Amanda and Maya Loving used equine therapy to help them through a tragedy. Photo via KHOU 11 News Houston/Twitter |
We never expect tragedy in our own lives. We may even think that it could never happen to us or someone we know. But when it does, oftentimes it hits us hard – sometimes harder than we ever would have expected.
“No one stops thinking about it,” Amanda told KHOU. “No one.”
The tragedy left Maya with intense anxiety, depression and panic attacks. “When people my age started dying, it was just, like, unreal to me,” Maya said, according to KHOU.
The girls’ mother, Patty Loving, added, “I think the core of it was realizing that young people can pass away and that accidents happen and you’re not safe.”

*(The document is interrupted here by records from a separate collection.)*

(** * weather-etl-pipeline: the transformation stage (transformation.py)
      and the ingestion stage (ingestion.py)

    A shallow embedding of [to_flat_schema] and [merge_flat] together with
    the part of the data-frame library they call, and the properties of the
    merge that the specification states; then the two producers of
    ingestion.py, from the point where the file has been read and the
    response decoded, and what they hand to the merge.

    Data frames are modelled as an ordered list of column labels and a list
    of rows, every row being a finite map from labels to cells.  Column
    labels of one frame are taken to be pairwise distinct.  The behaviour
    of the library that its documentation leaves open (how free text is
    parsed as a date, in which order join groups are emitted, how the
    default sort orders rows with equal keys) is taken through the class
    [Pandas], which records only what the library promises. *)

From Stdlib Require Import NArith ZArith QArith.QArith_base String Ascii Lia.
From Stdlib Require Import OrderedTypeEx.
From stdpp Require Import base option list gmap strings sorting.

Local Open Scope string_scope.
Local Open Scope N_scope.
Local Open Scope list_scope.
Local Open Scope stdpp_scope.

(** ** Calendar values *)

(** A [datetime.date] object. *)
Record date := Date { year : N; month : N; day : N }.

(** A naive [Timestamp] (no time zone). *)
Record Timestamp := MkTimestamp {
  ts_date : date; hour : N; minute : N; second : N; nanosecond : N }.

Global Instance date_eq_dec : EqDecision date.
Proof. solve_decision. Defined.

Global Instance Timestamp_eq_dec : EqDecision Timestamp.
Proof. solve_decision. Defined.

(** The range of [datetime.date]: a four-digit year, a month and a day. *)
Definition valid_date (d : date) : Prop :=
  1 ≤ year d ∧ year d ≤ 9999 ∧ 1 ≤ month d ∧ month d ≤ 12 ∧ 1 ≤ day d ∧ day d ≤ 31.

Definition midnight (d : date) : Timestamp :=
  {| ts_date := d; hour := 0; minute := 0; second := 0; nanosecond := 0 |}.

Definition digit (n : N) : ascii := ascii_of_N (48 + n mod 10).

(** [%02d] and [%04d] on the values a calendar field can take. *)
Definition pad2 (n : N) : string :=
  String (digit (n / 10)) (String (digit n) "").

Definition pad4 (n : N) : string :=
  String (digit (n / 1000)) (String (digit (n / 100)) (pad2 n)).
(** * jaclog: the stateful line formatter and the session announcer

    A shallow embedding of [src/jaclog/formatter.py] and of the session
    part of [src/jaclog/jaclog.py], with the properties of the rendering
    engine stated and proved over it.

    Python strings are sequences of Unicode code points: a character is a
    code point ([N]) and a string a list of them, so that [len], slicing,
    [str.strip] and [str.splitlines] count and classify characters the way
    the interpreter does.  Dictionaries of the settings module are finite
    maps; the attributes of a [Formatter] instance are the fields of a
    record threaded through a state-and-exception monad, in which a raised
    exception keeps the attribute writes that happened before it. *)

From Stdlib Require Import ZArith QArith Qround String Ascii HexString DecimalString.
From stdpp Require Import base option list gmap.
(** Two lists in descending order that hold the same elements of every
    key, in the same order, are the same list. *)
Lemma descending_same_keys_eq (l1 l2 : list A) :
  descending l1 -> descending l2 ->
  (forall k, filter (fun z => key z =? k) l1 = filter (fun z => key z =? k) l2) ->
  l1 = l2.
Proof.
  intros H1. revert l2.
  induction H1 as [|x l1 Hl1 IH Hx]; intros l2 H2 Hsame.
  - destruct l2 as [|y l2]; [reflexivity|].
    specialize (Hsame (key y)). simpl in Hsame.
    rewrite Z.eqb_refl in Hsame. discriminate.
  - destruct H2 as [|y l2 Hl2 Hy].
    + specialize (Hsame (key x)). simpl in Hsame.
      rewrite Z.eqb_refl in Hsame. discriminate.
    + assert (Hxy : key x <= key y).
      { pose proof (Hsame (key x)) as E. simpl in E.
        rewrite Z.eqb_refl in E.
        assert (Hin : In x (filter (fun z => key z =? key x) (y :: l2)))
          by (simpl; rewrite <- E; now left).
        apply filter_In in Hin. destruct Hin as [[<-|Hin] _]; [lia|].
        rewrite Forall_forall in Hy. now apply Hy. }
      assert (Hyx : key y <= key x).
      { pose proof (Hsame (key y)) as E. simpl in E.
        rewrite Z.eqb_refl in E.
        assert (Hin : In y (filter (fun z => key z =? key y) (x :: l1)))
          by (simpl; rewrite E; now left).
        apply filter_In in Hin. destruct Hin as [[<-|Hin] _]; [lia|].
        rewrite Forall_forall in Hx. now apply Hx. }
      assert (Heq : x = y).
      { pose proof (Hsame (key x)) as E. simpl in E.
        rewrite Z.eqb_refl in E.
        replace (key y =? key x) with true in E
          by (symmetry; apply Z.eqb_eq; lia).
        congruence. }
      subst y. f_equal. apply IH; [assumption|].
      intros k. specialize (Hsame k). simpl in Hsame.
      destruct (key x =? k); congruence.
Qed.

(** Hence the result of a stable descending sort is fixed by these
    two properties, whatever the algorithm: Python's sort returns what
    [sort_reverse] returns. *)
Lemma sort_reverse_unique (l sorted : list A) :
  descending sorted ->
  (forall k, filter (fun z => key z =? k) sorted
             = filter (fun z => key z =? k) l) ->
  sorted = sort_reverse key l.
Proof.
  intros Hdesc Hstable.
  apply descending_same_keys_eq.
  - exact Hdesc.
  - apply sort_reverse_descending.
  - intros k. now rewrite sort_reverse_stable.
Qed.
Lemma last_sport_thresholds_witness :
  exists r r',
    analyzeMatch
      (input (Some (js "21-15")) (Some (js "21-15")) (Some (js "21-15")) None)
      None None = Return r /\
    currentDelta r = 18 /\
    analyzeMatch
      (completed (Render.num 3 ++ js "-" ++ Render.num 21)
         (Some (js "21-15")) (Some (js "21-15")) (Some (js "21-15")) None)
      None None = Return r' /\
    status r' = gummiarm.
Proof.
  eexists.
  match goal with
  | |- exists r', ?A = Return ?r /\ _ =>
      assert (Hr : A = Return r) by (vm_compute; reflexivity);
      destruct (last_sport_thresholds
                  (Some (js "21-15")) (Some (js "21-15")) (Some (js "21-15")) None
                  None None r 3 eq_refl Hr)
        as (r' & Hr' & _ & _ & Hg & _);
      [ reflexivity | reflexivity | cbn [currentDelta]; lia | lia | vm_compute; reflexivity | ]
  end.
  exists r'. split; [exact Hr|]. split; [reflexivity|].
  split; [exact Hr'|]. apply Hg. reflexivity.
Defined.

Lemma nextSport_unplayed scores s :
  nextSport scores = Some s -> isPlayed scores s = false.
Proof.
  unfold nextSport. intros H. apply find_some in H as [_ H].
  now apply negb_true_iff in H.
Qed.

Lemma playNext_outcome v x y (tt bd sq tn a b : option jsstring) s :
  nextSport (input tt bd sq tn) = Some s ->
  parsed (VStr v) = Some (x, y) ->
  let n := playedCount (input tt bd sq tn) + 1 in
  let d := pointsA (input tt bd sq tn) + x - (pointsB (input tt bd sq tn) + y) in
  exists r,
    analyzeMatch (playNext v tt bd sq tn) a b = Return r /\
    sportsPlayed r = n /\ sportsRemaining r = 4 - n /\ currentDelta r = d /\
    status r = verdict n d /\
    winner r = match verdict n d with
               | finished =>
                   Some (if d >? 0 then orDefault a (js "Joueur A")
                         else orDefault b (js "Joueur B"))
               | _ => None
               end.
Proof.
  intros Hs Hv n d.
  pose proof (nextSport_unplayed _ _ Hs) as Hu.
  destruct (pts_unplayed _ _ Hu) as [UA UB].
  destruct (totals_by_sport (input tt bd sq tn)) as (TA & TB & TN).
  unfold playNext. rewrite Hs.
  destruct s;
    match goal with
    | |- context [analyzeMatch (input ?t1 ?t2 ?t3 ?t4)] =>
        destruct (engine_outcome t1 t2 t3 t4 a b)
          as (r & Hr & _ & _ & Hn & Hk & Hd & Hst & Hw);
        destruct (totals_by_sport (input t1 t2 t3 t4)) as (TA' & TB' & TN');
        exists r; split; [exact Hr|]
    end.
  all: assert (En : playedCount (input tt bd sq tn) + 1 = n) by reflexivity.
  all: assert (Ed : pointsA (input tt bd sq tn) + x
                    - (pointsB (input tt bd sq tn) + y) = d) by reflexivity.
  all: unfold isPlayed, ptsA, ptsB, input in *; cbn [mkScores ofOpt] in *;
    rewrite Hv in *; cbn [fst snd] in *.
  all: match type of Hu with
       | match ?p with _ => _ end = false => destruct p; [discriminate|]
       end.
  all: match type of Hn with
       | _ = ?n' => replace n' with n in * by lia
       end.
  all: match type of Hd with
       | _ = ?d' => replace d' with d in * by lia
       end.
  all: auto.
Qed.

Seeking a way to get through this difficult time, the family turned to Romeo, a 12-year-old paint. Equine therapy proved very helpful to Maya. “I wouldn’t be thinking about anything but riding. I would be focused. Like I could breathe. No anxiety, no depression. I just felt like safe,” she told KHOU. “I’ve gotten a lot better.”
Equine therapy has helped Maya so much, in fact, that she’s competing in the horse show at the Houston Livestock Show and Rodeo in both Western and English classes.
And as for Amanda, Romeo has helped her as well. The horse who made such a big difference in the Loving sisters’ lives inspired a song. Amanda will sing it the rodeo’s Stars Over Texas Stage.
Of course this horse helped them heal. It’s a medicine hat, medicine horse. That’s what they do.